Una repudia histórica
El reguetón tiene un valor propio, si bien es cierto que ha encontrado el nicho perfecto en el declive de los géneros anteriores. Sin entrar a recorrer una vez más toda la historia de un género que proviene de las barriadas de Panamá y Puerto Rico –donde se mezcló don el reggae y el hip-hop en español, influenciado por ritmos latinos y tomando como base rítmica el danceHall reggae, mejor conocido como dembow, originario de Jamaica–, la pregunta clave es: ¿por qué seguimos considerando el reguetón como un género menor?
James Rhodes proponía como valor de legitimación la perdurabilidad.

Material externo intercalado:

Lemma cleaned_sample_length (g : G) :
  (980 <= length (clean_data (fst (_generate_sample_data 1000 g))) <= 1000)%nat.
Proof.
  rewrite generate_sample_data_rows.
  pose proof (generate_rows_length 1000 0%Z (np_seed 42)) as Hlen.
  pose proof (generate_rows_price 1000 0%Z (np_seed 42)) as Hprice.
  set (df := fst (generate_rows 1000 0%Z (np_seed 42))) in *.
  pose proof (band_keeps_middle df) as Hkeep. cbv zeta in Hkeep.
  rewrite (priced_count_all df Hprice), Hlen in Hkeep.
  assert (E : ((99 * (1000 - 1)) / 100 - (1000 - 1) / 100 = 980)%nat)
    by (vm_compute; reflexivity).
  rewrite E in Hkeep.
  rewrite clean_data_filter, length_map. split; [exact Hkeep |].
  rewrite <- Hlen. apply filter_length_le.
Qed.

(** X18: cleaning the thousand generated listings removes at most twenty of
    them, whatever the draws. *)
Theorem generated_clean_keeps_980 (g : G) :
  let cleaned := clean_data (fst (_generate_sample_data 1000 g)) in
  (980 <= length cleaned <= 1000)%nat.
Proof. intros cleaned. apply cleaned_sample_length. Qed.

Variable read_csv : string -> result DataFrame.
Variable permutation : Z -> nat -> list nat.
Variable Forest : Type.
Variable fit : nat -> Z -> list (list (option Q)) -> list Q -> Forest.
Variable predict : Forest -> list (list (option Q)) -> list Q.
Variable feature_importances_ : Forest -> list Q.
Variable np_sqrt : Q -> Q.
Hypothesis permutation_spec :
  forall seed n, Permutation (permutation seed n) (seq 0 n).

(** X19: the default pipeline of [main] (generate, clean, aggregate,
    correlate, predict, chart, report) runs to its end without raising, on
    the cleaned sample of between 980 and 1000 listings; it never reads a
    file, and it prints the two lines of the loader. *)
Theorem main_runs (w : World G) :
  exists out w',
    main read_csv permutation Forest fit predict feature_importances_ np_sqrt w
    = (Ok out, w')
    /\ out_frame out = clean_data (fst (_generate_sample_data 1000 (rng w)))
    /\ (980 <= length (out_frame out) <= 1000)%nat
    /\ stdout w' = stdout w ++ [MsgLoading; MsgGenerated 1000].
Proof.
  unfold main, load_data, py_bind, print, call, py_ret, draw. simpl rng. simpl stdout.
  change (String.eqb "sample" "sample") with true. cbv iota.
  pose proof (cleaned_sample_length (rng w)) as Hlen.
  pose proof (generate_rows_length 1000 0%Z (np_seed 42)) as Hrows.
  rewrite !generate_sample_data_rows in *.
  destruct (generate_rows 1000 0%Z (np_seed 42)) as [df g'].
  simpl fst in *. simpl rng. simpl stdout.
  set (c := clean_data df) in *.
  assert (Hne : c <> []) by (destruct c; [simpl in Hlen; lia | discriminate]).
  destruct (predictor_ok permutation Forest fit predict feature_importances_
              np_sqrt permutation_spec c ltac:(lia)
              (clean_data_prices_present df)) as [pred Hpred].
  destruct (create_visualizations_ok c Hne) as [fig Hfig].
  destruct (generate_report_ok c Hne (clean_data_prices_present df)) as [rep Hrep].
  rewrite Hpred, Hfig, Hrep.
  eexists. eexists. split; [reflexivity |].
  cbn [out_frame rng stdout]. split; [reflexivity |]. split; [exact Hlen |].
  rewrite Hrows, <- app_assoc. reflexivity.
Qed.

End SamplePipeline.

(* ------------------------------------------------------------------ *)
(** ** The further properties at concrete frames *)

Lemma partly_rated_ratings (r : Listing) (x : Q) :
  In r partly_rated -> review_scores_rating r = Some x -> 35 # 10 <= x /\ x <= 5.
Proof.
  simpl. intros Hin Hx.
  repeat (destruct Hin as [<- | Hin];
          [simpl in Hx; try discriminate; injection Hx as <-; split; discriminate |]).
  contradiction.
Qed.

Lemma clean_data_changes_only_ratings_and_flags_witness :
  Forall (fun r =>
            exists r0, In r0 partly_rated /\ same_listing r0 r
              /\ forallb is_int_cell (bool_columns r) = true
              /\ (forall x, review_scores_rating r0 = Some x ->
                            review_scores_rating r = Some x)
              /\ (review_scores_rating r0 = None ->
                  review_scores_rating r = None
                  \/ review_scores_rating r
                     = median (map review_scores_rating partly_rated))
              /\ (forall x, review_scores_rating r = Some x ->
                            35 # 10 <= x /\ x <= 5))
    (clean_data partly_rated).
Proof.
  apply (clean_data_changes_only_ratings_and_flags partly_rated (35 # 10) 5).
  exact partly_rated_ratings.
Defined.

Lemma train_test_split_partitions_witness :
  exists s,
    train_test_split identity_permutation (map features twelve_listings)
      (map price twelve_listings) (2 # 10) 42 = Ok s
    /\ Permutation
         (combine (X_test s) (y_test s) ++ combine (X_train s) (y_train s))
         (combine (map features twelve_listings) (map price twelve_listings))
    /\ length (X_train s) = length (y_train s)
    /\ length (X_test s) = length (y_test s)
    /\ (0 < length (X_train s))%nat
    /\ (length (X_test s) + length (X_train s)
        = length (map features twelve_listings))%nat.
Proof.
  destruct (train_test_split identity_permutation (map features twelve_listings)
              (map price twelve_listings) (2 # 10) 42) as [s | e] eqn:E.
  - exists s. split; [reflexivity |].
    apply (train_test_split_partitions identity_permutation
             (fun _ n => Permutation_refl (seq 0 n))
             (map features twelve_listings) (map price twelve_listings)
             (2 # 10) 42 s); [reflexivity | exact E].
  - exfalso. vm_compute in E. discriminate.
Defined.

Lemma five_listings_bedrooms (r : Listing) :
  In r five_listings -> Zcol bedrooms r = Some (inject_Z 1).
Proof.
  simpl. intros Hin.
  repeat (destruct Hin as [<- | Hin]; [reflexivity |]). contradiction.
Qed.

Lemma correlation_constant_column_is_nan_witness :
  entry (correlation_analysis five_listings) 2 0 = None
  /\ entry (correlation_analysis five_listings) 0 2 = None.
Proof.
  apply (correlation_constant_column_is_nan five_listings 2 0 "bedrooms"
           (Zcol bedrooms) (inject_Z 1)).
  - reflexivity.
  - exact five_listings_bedrooms.
Defined.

Sin embargo, la idea meritocrática de los que productos culturales que sobreviven son los de mayor calidad es errónea: si acaso, sobreviven los más fuertes según el sistema de valores y de validación cultural en el que se apoyan. Por ello la música clásica tuvo su momento hegemónico, y ahora lo que demanda el gran público son valores de diversidad e inclusividad, no de perpetuación de lo existente. Y sí, también de diversión y cierta distensión frente a la histeria e intensidad de otros géneros.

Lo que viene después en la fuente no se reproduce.